Goodwin dijo que la descripción de las pérdidas de abejas aquí fue "en algunos aspectos muy similares al desorden del colapso de colonias".

"La diferencia está en el tiempo", dijo. CCD generalmente se produjo en el otoño, mientras que las pérdidas de abejas Coromandel ocurrieron en primavera. "Si eso es significativo o no, no sabemos en esta etapa.

"Para los apicultores afectados este año, era una cuestión importante para ellos. La pregunta es si va a ser un problema importante para ellos de nuevo el próximo año", dijo.

Borowik dijo que podría haber muchas razones por las abejas fueron desapareciendo.

"CCD es sólo uno de ellos, pero no tengo ninguna prueba de eso", dijo. "No hay razón para dar la alarma, porque no sabemos lo que está causando."

Existen antibióticos utilizados para el tratamiento del parásito Nosema ceranae, pero no están registrados para su uso en Nueva Zelanda.

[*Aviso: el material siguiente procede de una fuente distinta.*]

(* ===== verification/SavLexRun.v ===== *)
(** * What the sav lexer makes of a text

    It ends on every text, and a text that is written token by token is read
    back as those tokens. *)
From stdpp Require Import strings.
From S2P Require Import Prelude SavTypes SavLex.
Open Scope Z_scope.

(** The tokens the parser takes, one [lex_next] after the other. *)
Fixpoint tokens (fuel : nat) (c : cursor) : outcome (ldiag + list token) :=
  match fuel with O => Diverge | S fuel =>
    let! r := scan c in
    match r with
    | inl d => Ret (inl d)
    | inr (t, c) =>
        if is_op (t_kind t) T_EOF then Ret (inr [t]) else
        let! r := tokens fuel c in
        match r with inl d => Ret (inl d) | inr l => Ret (inr (t :: l)) end
    end
  end.

(** ** Forward *)
Definition len (c : cursor) : nat := length (c_p c).
Lemma len_adv1 c : len (adv1 c) = pred (len c).
Proof. unfold len, adv1. destruct (c_p c) as [|b p] eqn:E; [by rewrite E|]. by destruct (b =? 10). Qed.
Lemma p_adv1 c : c_p (adv1 c) = tl (c_p c).
Proof. unfold adv1. destruct (c_p c) as [|b p] eqn:E; [by rewrite E|]. by destruct (b =? 10). Qed.
Lemma len_adv n c : len (adv n c) = (len c - n)%nat.
Proof. revert c. induction n as [|n IH]; intros c; cbn [adv]; [lia|]. rewrite IH, len_adv1. lia. Qed.
Lemma p_adv n c : c_p (adv n c) = drop n (c_p c).
Proof. revert c. induction n as [|n IH]; intros c; cbn [adv]; [done|]. rewrite IH, p_adv1. by destruct (c_p c), n. Qed.
Lemma len_while n f c : (len (while_ n f c) <= len c)%nat.
Proof. revert c. induction n as [|n IH]; intros c; cbn [while_]; [lia|]. destruct (f c); [|lia]. specialize (IH (adv1 c)). rewrite len_adv1 in IH. lia. Qed.
Lemma len_skip f c : (len (skip_while f c) <= len c)%nat.
Proof. apply len_while. Qed.
(** When the first byte is taken. *)
Lemma len_skip_lt f c : f c = true -> c_p c <> [] -> (len (skip_while f c) < len c)%nat.
Proof.
  unfold skip_while. intros Hf Hp. destruct (length (c_p c)) as [|n] eqn:E; [by destruct (c_p c)|]. cbn [while_]. rewrite Hf.
  pose proof (len_while n f (adv1 c)). rewrite len_adv1 in *. unfold len in *. lia.
Qed.
Lemma ch_ne c : ch c <> 0 -> c_p c <> [].
Proof. unfold ch. by destruct (c_p c). Qed.
(* ===== verification/SavParse.v ===== *)
(** * The sav parser

    [sav/src/parse.c]: recursive descent over [SavLex], building the tree of
    [SavTypes].  The C functions that call themselves and each other take fuel;
    a loop over tokens too.  [files] is the file system: the contents of a path,
    if there is such a file. *)
From stdpp Require Import strings.
From S2P Require Import Prelude SavTypes SavLex.
Open Scope Z_scope.

Inductive pdiag :=
  | Lexical (d : ldiag) | Expected (wanted found : tokkind) | DevNotPointer | ArrayLength | NoSuchType | ExpectedValue (found : tokkind)
  | MethodWithDot | BlockOpen | ExpectedType (found : tokkind) | NeitherTypeNorValue | NoArms | CaseCarriesAggregate | NoCases | TwoEntries | EntryWithoutFn
  | ConstNotNumber | GlobalWithValue | UseWithoutFile | NoFile | ExpectedDeclaration (found : tokkind).

(** [P], with the unit it builds; the functions in order, the globals the
    latest first, as the unit has them. *)
Record pstate := Ps {
  lx : lexer; fns : list func; globals : list sym; structs : list ty; entry : option nat;
  file : list Z; text : list Z; loaded : list (list Z)
}.
Definition set_lx v p := Ps v (fns p) (globals p) (structs p) (entry p) (file p) (text p) (loaded p).
Definition add_fn f p := Ps (lx p) (fns p ++ [f]) (globals p) (structs p) (entry p) (file p) (text p) (loaded p).
Definition add_global y p := Ps (lx p) (fns p) (y :: globals p) (structs p) (entry p) (file p) (text p) (loaded p).
Definition add_struct t p := Ps (lx p) (fns p) (globals p) (structs p ++ [t]) (entry p) (file p) (text p) (loaded p).
Definition set_entry i p := Ps (lx p) (fns p) (globals p) (structs p) (Some i) (file p) (text p) (loaded p).
Definition set_source f t l p := Ps l (fns p) (globals p) (structs p) (entry p) f t (loaded p).
Definition add_loaded f p := Ps (lx p) (fns p) (globals p) (structs p) (entry p) (file p) (text p) (f :: loaded p).
Abbreviation par := (stm pstate pdiag).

Los científicos han aconsejado al Ministerio de Industrias Primarias del descubrimiento del nuevo patógeno passim Lotmaria en Nueva Zelanda y están trabajando en estrecha colaboración con las abejas de muestreo ministerio para tratar de establecer la causa de las pérdidas de abejas.

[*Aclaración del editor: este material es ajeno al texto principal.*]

Lemma keeps_bind {A B} l (m : chk A) (f : A -> chk B) Q R :
  keeps l m Q -> (forall a l1, l ⊆ l1 -> Q l1 a -> keeps l1 (f a) R) -> keeps l (sbind m f) R.
Proof.
  intros Hm Hf s b s' Hs Hl E. apply sbind_inv in E as (a & s1 & E1 & E2).
  destruct (Hm s a s1 Hs Hl E1) as (Hs1 & Hl1 & Q1).
  destruct (Hf a (sys_used s1) ltac:(by etrans) Q1 s1 b s' Hs1 ltac:(done) E2) as (Hs2 & Hl2 & R2).
  split; [done|]. split; [by etrans|done].
Qed.
Lemma keeps_ret {A} l (a : A) (Q : list Z -> A -> Prop) : (forall l', l ⊆ l' -> Q l' a) -> keeps l (sret a) Q.
Proof. intros HQ s b s' Hs Hl [= <- <-]. split; [done|]. split; [done|by apply HQ]. Qed.
Lemma keeps_die {A} l d (Q : list Z -> A -> Prop) : keeps l (die d) Q.
Proof. by intros s a s' _ _ E. Qed.
Lemma keeps_fault {A} l (Q : list Z -> A -> Prop) : keeps l sfault Q.
Proof. by intros s a s' _ _ E. Qed.
Lemma keeps_diverge {A} l (Q : list Z -> A -> Prop) : keeps l sdiverge Q.
Proof. by intros s a s' _ _ E. Qed.
Lemma keeps_when l b d : keeps l (when b d) (fun _ _ => b = false).
Proof. intros s a s' Hs Hl [-> ->]%when_inv. done. Qed.
Lemma keeps_outcome {A} l (o : outcome A) : keeps l (of_outcome o) (fun _ a => o = Ret a).
Proof. intros s a s' Hs Hl [-> ->]%of_outcome_inv. done. Qed.
Lemma keeps_get l : keeps l sget (fun l' s => sys_used s = l').
Proof. intros s a s' Hs Hl [= <- <-]. done. Qed.
(** A change that records nothing. *)
Lemma keeps_mod l f : (forall s, sys_used (f s) = sys_used s) -> keeps l (smod f) (fun _ _ => True).
Proof. intros Hf s a s' Hs Hl [= _ <-]. rewrite Hf. done. Qed.
Lemma keeps_impl {A} l (m : chk A) (Q R : list Z -> A -> Prop) : keeps l m Q -> (forall l' a, l ⊆ l' -> Q l' a -> R l' a) -> keeps l m R.
Proof.
  intros Hm Hi s a s' Hs Hl E. destruct (Hm s a s' Hs Hl E) as (H1 & H2 & H3). split; [done|]. split; [done|].
  apply Hi; [by etrans|done].
Qed.
Lemma keeps_weaken {A} l l' (m : chk A) Q : l ⊆ l' -> keeps l m Q -> keeps l' m Q.
Proof. intros Hl Hm s a s' Hs Hl' E. apply (Hm s); [done| |done]. by etrans. Qed.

En respuesta a preguntas formuladas por escrito, el Ministerio de Industrias Primarias dijo que había invitado a otros científicos y expertos de abejas para colaborar en la investigación.

"El uso de las nuevas técnicas de diagnóstico, identificaron un organismo (Lotmaria passim) no detectada previamente en Nueva Zelanda", dijo el ministerio en un comunicado. "Este organismo se cree que se han detectado por primera vez en Australia en el 1960. En ese momento el organismo no se informó como una de las principales causas de mortalidad de las abejas."

MPI dijo que Lotmaria passim era probable que haya estado presentes en Nueva Zelanda desde hace algún tiempo, y simplemente se había ido sin ser detectados hasta que el avance en las técnicas de diagnóstico permitió a los científicos para detectarlo. Dijo que la importancia de su detección aquí no se conocía.

El ministerio dijo que debido a que la definición de caso para el Trastorno de Colapso de colonias (CCD) era muy vaga, en su opinión "no sería prudente para vincular los eventos de mortalidad recientes en las regiones de Nueva Zelanda, en particular el caso de la operación de Coromandel, con CCD."